● WHAT IS BEING ASKED
The answer must consist of every line in the records below that contains the string "Hscr".

● DATA FOR ANALYSIS
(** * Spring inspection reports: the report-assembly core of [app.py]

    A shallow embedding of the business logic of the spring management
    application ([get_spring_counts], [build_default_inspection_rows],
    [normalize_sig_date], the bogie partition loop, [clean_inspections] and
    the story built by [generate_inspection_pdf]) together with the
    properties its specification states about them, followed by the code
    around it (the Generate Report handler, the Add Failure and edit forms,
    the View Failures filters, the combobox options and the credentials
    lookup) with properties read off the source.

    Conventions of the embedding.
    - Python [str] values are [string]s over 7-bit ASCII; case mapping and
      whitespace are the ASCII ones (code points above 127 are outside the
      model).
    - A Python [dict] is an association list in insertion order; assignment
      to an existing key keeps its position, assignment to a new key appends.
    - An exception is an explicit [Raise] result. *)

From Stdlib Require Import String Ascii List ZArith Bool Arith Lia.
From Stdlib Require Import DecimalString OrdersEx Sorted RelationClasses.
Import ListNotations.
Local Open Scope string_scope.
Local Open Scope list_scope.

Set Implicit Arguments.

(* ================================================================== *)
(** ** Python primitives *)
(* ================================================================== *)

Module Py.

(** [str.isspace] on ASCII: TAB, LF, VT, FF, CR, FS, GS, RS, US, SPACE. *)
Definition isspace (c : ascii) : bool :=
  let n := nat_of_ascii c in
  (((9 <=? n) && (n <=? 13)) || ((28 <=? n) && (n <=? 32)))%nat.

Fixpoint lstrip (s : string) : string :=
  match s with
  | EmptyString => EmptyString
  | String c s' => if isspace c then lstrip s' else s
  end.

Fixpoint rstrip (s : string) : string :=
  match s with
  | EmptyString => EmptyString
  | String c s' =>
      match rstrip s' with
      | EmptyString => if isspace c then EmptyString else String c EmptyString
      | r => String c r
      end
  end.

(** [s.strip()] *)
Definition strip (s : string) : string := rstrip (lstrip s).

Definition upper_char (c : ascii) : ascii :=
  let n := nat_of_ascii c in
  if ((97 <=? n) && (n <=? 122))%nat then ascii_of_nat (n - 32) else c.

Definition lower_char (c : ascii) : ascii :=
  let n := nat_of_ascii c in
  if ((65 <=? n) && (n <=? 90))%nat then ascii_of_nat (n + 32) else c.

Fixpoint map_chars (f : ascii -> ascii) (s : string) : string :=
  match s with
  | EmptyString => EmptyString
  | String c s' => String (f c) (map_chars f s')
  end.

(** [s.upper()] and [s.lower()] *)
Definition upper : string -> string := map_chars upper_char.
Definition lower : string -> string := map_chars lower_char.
--
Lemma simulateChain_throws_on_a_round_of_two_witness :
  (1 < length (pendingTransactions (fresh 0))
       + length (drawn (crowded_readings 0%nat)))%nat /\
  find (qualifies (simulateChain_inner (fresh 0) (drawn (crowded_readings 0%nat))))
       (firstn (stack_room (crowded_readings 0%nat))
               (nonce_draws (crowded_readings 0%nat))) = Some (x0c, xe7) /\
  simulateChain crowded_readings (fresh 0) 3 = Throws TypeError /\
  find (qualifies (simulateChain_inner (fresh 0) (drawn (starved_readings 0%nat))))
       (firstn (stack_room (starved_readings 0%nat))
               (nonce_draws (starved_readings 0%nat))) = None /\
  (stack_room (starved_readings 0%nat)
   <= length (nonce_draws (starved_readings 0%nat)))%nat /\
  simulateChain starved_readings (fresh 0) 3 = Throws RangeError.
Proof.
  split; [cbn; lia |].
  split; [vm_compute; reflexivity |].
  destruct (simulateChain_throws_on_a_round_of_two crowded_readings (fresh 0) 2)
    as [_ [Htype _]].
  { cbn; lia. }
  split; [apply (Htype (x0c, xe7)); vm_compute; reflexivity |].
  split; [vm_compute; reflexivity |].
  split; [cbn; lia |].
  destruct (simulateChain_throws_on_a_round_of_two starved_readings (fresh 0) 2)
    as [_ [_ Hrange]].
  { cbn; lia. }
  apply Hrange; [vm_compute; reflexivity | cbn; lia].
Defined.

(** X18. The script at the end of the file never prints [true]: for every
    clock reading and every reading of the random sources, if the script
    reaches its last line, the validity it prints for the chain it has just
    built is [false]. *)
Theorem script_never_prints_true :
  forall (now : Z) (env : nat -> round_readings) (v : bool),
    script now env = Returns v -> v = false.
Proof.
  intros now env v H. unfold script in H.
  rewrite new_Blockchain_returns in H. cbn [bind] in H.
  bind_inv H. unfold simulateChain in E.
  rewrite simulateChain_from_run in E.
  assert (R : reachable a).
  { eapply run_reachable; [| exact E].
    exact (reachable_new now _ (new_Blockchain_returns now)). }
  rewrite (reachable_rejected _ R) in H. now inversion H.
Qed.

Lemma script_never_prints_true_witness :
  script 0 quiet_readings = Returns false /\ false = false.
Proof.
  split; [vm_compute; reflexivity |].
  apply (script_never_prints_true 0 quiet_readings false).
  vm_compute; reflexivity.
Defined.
--
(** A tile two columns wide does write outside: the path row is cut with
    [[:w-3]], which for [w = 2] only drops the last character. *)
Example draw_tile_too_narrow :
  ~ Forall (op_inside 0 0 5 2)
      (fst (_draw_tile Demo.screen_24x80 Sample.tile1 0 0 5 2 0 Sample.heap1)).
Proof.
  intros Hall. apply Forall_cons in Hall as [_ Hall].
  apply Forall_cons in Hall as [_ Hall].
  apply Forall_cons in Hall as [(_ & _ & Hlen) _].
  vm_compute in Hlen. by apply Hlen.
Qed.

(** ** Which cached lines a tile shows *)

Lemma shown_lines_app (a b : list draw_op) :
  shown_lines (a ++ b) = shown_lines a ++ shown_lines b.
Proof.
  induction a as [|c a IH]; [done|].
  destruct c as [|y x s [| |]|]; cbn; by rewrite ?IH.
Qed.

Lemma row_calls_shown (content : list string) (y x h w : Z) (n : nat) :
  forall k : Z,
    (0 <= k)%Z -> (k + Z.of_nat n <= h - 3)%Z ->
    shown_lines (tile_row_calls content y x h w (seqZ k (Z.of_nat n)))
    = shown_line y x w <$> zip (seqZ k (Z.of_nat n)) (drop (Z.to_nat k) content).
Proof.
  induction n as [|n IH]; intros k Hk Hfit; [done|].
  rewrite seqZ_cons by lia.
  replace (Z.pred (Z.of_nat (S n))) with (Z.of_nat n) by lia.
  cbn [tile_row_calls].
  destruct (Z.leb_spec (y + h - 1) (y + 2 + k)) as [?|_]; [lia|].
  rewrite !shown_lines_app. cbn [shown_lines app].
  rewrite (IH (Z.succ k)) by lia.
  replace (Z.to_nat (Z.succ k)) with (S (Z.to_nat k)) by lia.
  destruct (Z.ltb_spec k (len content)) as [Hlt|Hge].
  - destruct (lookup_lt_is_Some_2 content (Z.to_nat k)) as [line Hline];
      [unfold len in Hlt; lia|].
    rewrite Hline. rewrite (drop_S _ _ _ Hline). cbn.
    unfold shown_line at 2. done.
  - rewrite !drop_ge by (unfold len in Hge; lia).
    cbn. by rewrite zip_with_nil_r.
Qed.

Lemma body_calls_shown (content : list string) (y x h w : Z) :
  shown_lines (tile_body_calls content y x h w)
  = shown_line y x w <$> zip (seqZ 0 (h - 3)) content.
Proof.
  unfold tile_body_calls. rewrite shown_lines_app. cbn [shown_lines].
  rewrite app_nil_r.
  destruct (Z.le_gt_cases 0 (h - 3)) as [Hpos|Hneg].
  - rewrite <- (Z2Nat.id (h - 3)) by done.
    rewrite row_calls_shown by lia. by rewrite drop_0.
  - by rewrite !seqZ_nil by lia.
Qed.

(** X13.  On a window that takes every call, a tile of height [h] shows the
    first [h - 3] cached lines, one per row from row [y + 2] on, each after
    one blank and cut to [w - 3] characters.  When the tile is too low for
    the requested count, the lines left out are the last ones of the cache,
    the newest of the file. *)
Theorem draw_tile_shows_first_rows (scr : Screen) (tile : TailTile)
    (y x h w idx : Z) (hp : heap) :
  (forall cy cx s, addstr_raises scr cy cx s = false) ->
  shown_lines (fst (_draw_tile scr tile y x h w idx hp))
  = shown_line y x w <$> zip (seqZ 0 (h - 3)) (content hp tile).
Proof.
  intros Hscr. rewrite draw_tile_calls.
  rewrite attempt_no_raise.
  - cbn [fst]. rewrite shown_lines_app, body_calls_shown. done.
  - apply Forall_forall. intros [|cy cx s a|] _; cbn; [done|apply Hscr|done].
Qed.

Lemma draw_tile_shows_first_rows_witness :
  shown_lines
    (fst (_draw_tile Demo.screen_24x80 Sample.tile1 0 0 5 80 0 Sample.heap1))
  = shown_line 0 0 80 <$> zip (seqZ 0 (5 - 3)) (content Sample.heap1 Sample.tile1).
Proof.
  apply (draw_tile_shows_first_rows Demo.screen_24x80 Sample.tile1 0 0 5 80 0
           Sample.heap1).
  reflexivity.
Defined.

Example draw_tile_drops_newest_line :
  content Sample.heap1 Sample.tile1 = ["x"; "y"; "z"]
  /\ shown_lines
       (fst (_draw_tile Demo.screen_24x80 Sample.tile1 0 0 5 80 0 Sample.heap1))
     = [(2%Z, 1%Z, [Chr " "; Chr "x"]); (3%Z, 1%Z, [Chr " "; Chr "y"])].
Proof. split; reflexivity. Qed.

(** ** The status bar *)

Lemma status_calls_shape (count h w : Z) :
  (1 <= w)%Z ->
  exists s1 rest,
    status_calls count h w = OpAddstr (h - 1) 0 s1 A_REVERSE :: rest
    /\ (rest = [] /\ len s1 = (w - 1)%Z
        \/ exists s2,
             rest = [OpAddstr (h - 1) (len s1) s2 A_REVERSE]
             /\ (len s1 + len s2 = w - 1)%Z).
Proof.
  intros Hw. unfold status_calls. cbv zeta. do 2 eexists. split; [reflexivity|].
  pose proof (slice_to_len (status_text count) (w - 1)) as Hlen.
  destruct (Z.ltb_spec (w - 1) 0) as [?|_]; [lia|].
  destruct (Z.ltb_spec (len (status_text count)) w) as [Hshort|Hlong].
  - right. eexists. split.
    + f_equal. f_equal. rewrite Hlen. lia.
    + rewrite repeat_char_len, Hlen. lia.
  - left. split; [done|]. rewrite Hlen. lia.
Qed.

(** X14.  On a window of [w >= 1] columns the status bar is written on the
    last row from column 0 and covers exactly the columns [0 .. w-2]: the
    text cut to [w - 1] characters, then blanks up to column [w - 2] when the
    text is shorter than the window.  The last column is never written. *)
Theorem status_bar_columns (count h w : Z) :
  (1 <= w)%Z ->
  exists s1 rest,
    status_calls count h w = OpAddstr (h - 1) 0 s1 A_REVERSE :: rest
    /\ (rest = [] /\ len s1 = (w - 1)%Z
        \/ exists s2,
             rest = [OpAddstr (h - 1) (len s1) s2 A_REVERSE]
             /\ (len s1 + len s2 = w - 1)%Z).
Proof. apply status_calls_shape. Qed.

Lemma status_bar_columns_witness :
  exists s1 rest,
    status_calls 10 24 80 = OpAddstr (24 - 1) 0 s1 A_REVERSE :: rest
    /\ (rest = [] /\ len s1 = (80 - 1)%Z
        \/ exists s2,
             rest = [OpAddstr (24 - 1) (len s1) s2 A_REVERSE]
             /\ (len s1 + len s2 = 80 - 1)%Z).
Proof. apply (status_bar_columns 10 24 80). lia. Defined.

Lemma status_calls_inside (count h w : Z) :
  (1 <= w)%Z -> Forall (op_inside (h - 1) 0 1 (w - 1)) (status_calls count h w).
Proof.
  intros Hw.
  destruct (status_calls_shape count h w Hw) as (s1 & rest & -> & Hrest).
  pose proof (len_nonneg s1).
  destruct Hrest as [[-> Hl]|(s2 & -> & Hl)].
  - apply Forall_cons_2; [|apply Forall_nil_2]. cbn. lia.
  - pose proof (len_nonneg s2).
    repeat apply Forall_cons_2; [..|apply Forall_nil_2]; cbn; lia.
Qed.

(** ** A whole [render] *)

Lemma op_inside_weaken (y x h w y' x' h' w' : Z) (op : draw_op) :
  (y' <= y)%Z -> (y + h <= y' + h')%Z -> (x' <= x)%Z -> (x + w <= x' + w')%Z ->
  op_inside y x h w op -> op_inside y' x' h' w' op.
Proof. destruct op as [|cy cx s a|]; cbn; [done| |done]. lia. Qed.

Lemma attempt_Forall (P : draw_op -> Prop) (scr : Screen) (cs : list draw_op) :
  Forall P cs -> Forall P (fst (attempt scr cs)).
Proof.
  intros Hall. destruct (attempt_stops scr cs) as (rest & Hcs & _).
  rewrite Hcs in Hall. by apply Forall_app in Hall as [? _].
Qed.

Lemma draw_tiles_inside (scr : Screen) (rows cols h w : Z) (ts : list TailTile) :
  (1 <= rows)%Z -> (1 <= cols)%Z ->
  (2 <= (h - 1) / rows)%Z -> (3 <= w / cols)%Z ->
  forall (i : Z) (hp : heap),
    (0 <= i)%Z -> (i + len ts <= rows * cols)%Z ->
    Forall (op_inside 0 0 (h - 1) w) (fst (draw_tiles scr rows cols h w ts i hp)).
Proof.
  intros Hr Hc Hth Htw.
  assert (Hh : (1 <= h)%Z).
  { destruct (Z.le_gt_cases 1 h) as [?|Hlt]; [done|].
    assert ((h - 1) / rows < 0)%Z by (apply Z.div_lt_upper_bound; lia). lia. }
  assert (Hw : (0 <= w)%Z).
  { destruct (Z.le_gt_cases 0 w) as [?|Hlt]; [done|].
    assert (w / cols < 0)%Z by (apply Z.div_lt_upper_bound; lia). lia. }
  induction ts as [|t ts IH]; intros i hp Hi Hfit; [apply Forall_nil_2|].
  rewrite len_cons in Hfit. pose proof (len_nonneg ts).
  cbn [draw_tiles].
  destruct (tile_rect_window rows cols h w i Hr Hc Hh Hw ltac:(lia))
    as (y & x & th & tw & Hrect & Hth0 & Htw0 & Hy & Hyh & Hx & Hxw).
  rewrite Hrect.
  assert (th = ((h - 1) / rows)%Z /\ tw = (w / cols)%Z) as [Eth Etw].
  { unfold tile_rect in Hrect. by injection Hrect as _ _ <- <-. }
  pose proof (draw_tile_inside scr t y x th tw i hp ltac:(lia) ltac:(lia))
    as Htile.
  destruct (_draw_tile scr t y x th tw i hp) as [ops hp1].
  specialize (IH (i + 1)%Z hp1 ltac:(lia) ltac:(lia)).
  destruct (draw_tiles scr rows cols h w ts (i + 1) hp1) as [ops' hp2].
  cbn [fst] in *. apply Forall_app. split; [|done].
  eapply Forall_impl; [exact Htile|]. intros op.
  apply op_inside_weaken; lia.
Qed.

● RESPONSE TO THIS EXERCISE
  intros Hscr. rewrite draw_tile_calls.
  - apply Forall_forall. intros [|cy cx s a|] _; cbn; [done|apply Hscr|done].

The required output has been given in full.